▶ _The problem_
At the line that contains "hasPrefix p s", begin setting down every line word for word, and stop after the last line of the listing.

▶ _Records for this task_

(** * s7poll: the typed codec, the area access engine and the poll driver

    A shallow embedding of [main.go].  Go strings are byte sequences and are
    modelled by [string] (a sequence of 8-bit [ascii]); byte slices are
    [list byte]; Go's [int], [int64], [uint16], ... are [Z] with the
    truncations written out.  The parts of Go's library the program calls
    ([strings], [strconv], [fmt], [encoding/binary]) are modelled in modules
    named after the packages. *)

From Stdlib Require Import ZArith List String Ascii Bool Lia.
From Stdlib Require Import Strings.Byte.
Import ListNotations.

Local Open Scope list_scope.
Local Open Scope string_scope.
Local Open Scope Z_scope.

(** ** Values of the Go runtime *)

Definition len {A} (l : list A) : Z := Z.of_nat (List.length l).
Definition slen (s : string) : Z := Z.of_nat (String.length s).

(** [uint8(z)] and the numeric value of a byte. *)
Definition byte_of_Z (z : Z) : byte :=
  match Byte.of_N (Z.to_N (z mod 256)) with
  | Some b => b
  | None => x00
  end.
Definition Z_of_byte (b : byte) : Z := Z.of_N (Byte.to_N b).

Definition Z_of_ascii (c : ascii) : Z := Z.of_N (N_of_ascii c).
Definition ascii_of_Z (z : Z) : ascii := ascii_of_N (Z.to_N (z mod 256)).

(** Conversions [uintN(z)] and [intN(z)]: reduction modulo [2^N], read
    unsigned or in two's complement. *)
Definition to_uint (bits z : Z) : Z := z mod 2 ^ bits.
Definition to_int (bits z : Z) : Z :=
  let u := z mod 2 ^ bits in
  if u <? 2 ^ (bits - 1) then u else u - 2 ^ bits.

(** [s[lo:hi]] on a string and [b[lo:]] on a slice; [None] is the runtime's
    bounds panic. *)
Definition str_slice (s : string) (lo hi : Z) : option string :=
  if (0 <=? lo) && (lo <=? hi) && (hi <=? slen s)
  then Some (substring (Z.to_nat lo) (Z.to_nat (hi - lo)) s)
  else None.

Definition slice_from {A} (l : list A) (lo : Z) : option (list A) :=
  if (0 <=? lo) && (lo <=? len l) then Some (skipn (Z.to_nat lo) l) else None.

(** [l[i] = v]; [None] is the index panic. *)
Fixpoint list_set {A} (l : list A) (i : nat) (v : A) : option (list A) :=
  match l, i with
  | [], _ => None
  | _ :: t, O => Some (v :: t)
  | h :: t, S j => option_map (cons h) (list_set t j v)
  end.

Definition isASCII (s : string) : bool :=
  forallb (fun c => Z_of_ascii c <? 128) (list_ascii_of_string s).

(** [s] starts with [p]. *)
Fixpoint hasPrefix (p s : string) : bool :=
  match p, s with
  | EmptyString, _ => true
  | String a p, String b s => (a =? b)%char && hasPrefix p s
  | String _ _, EmptyString => false
  end.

▶ _Task output_
  | String a p, String b s => (a =? b)%char && hasPrefix p s
  | String _ _, EmptyString => false
  end.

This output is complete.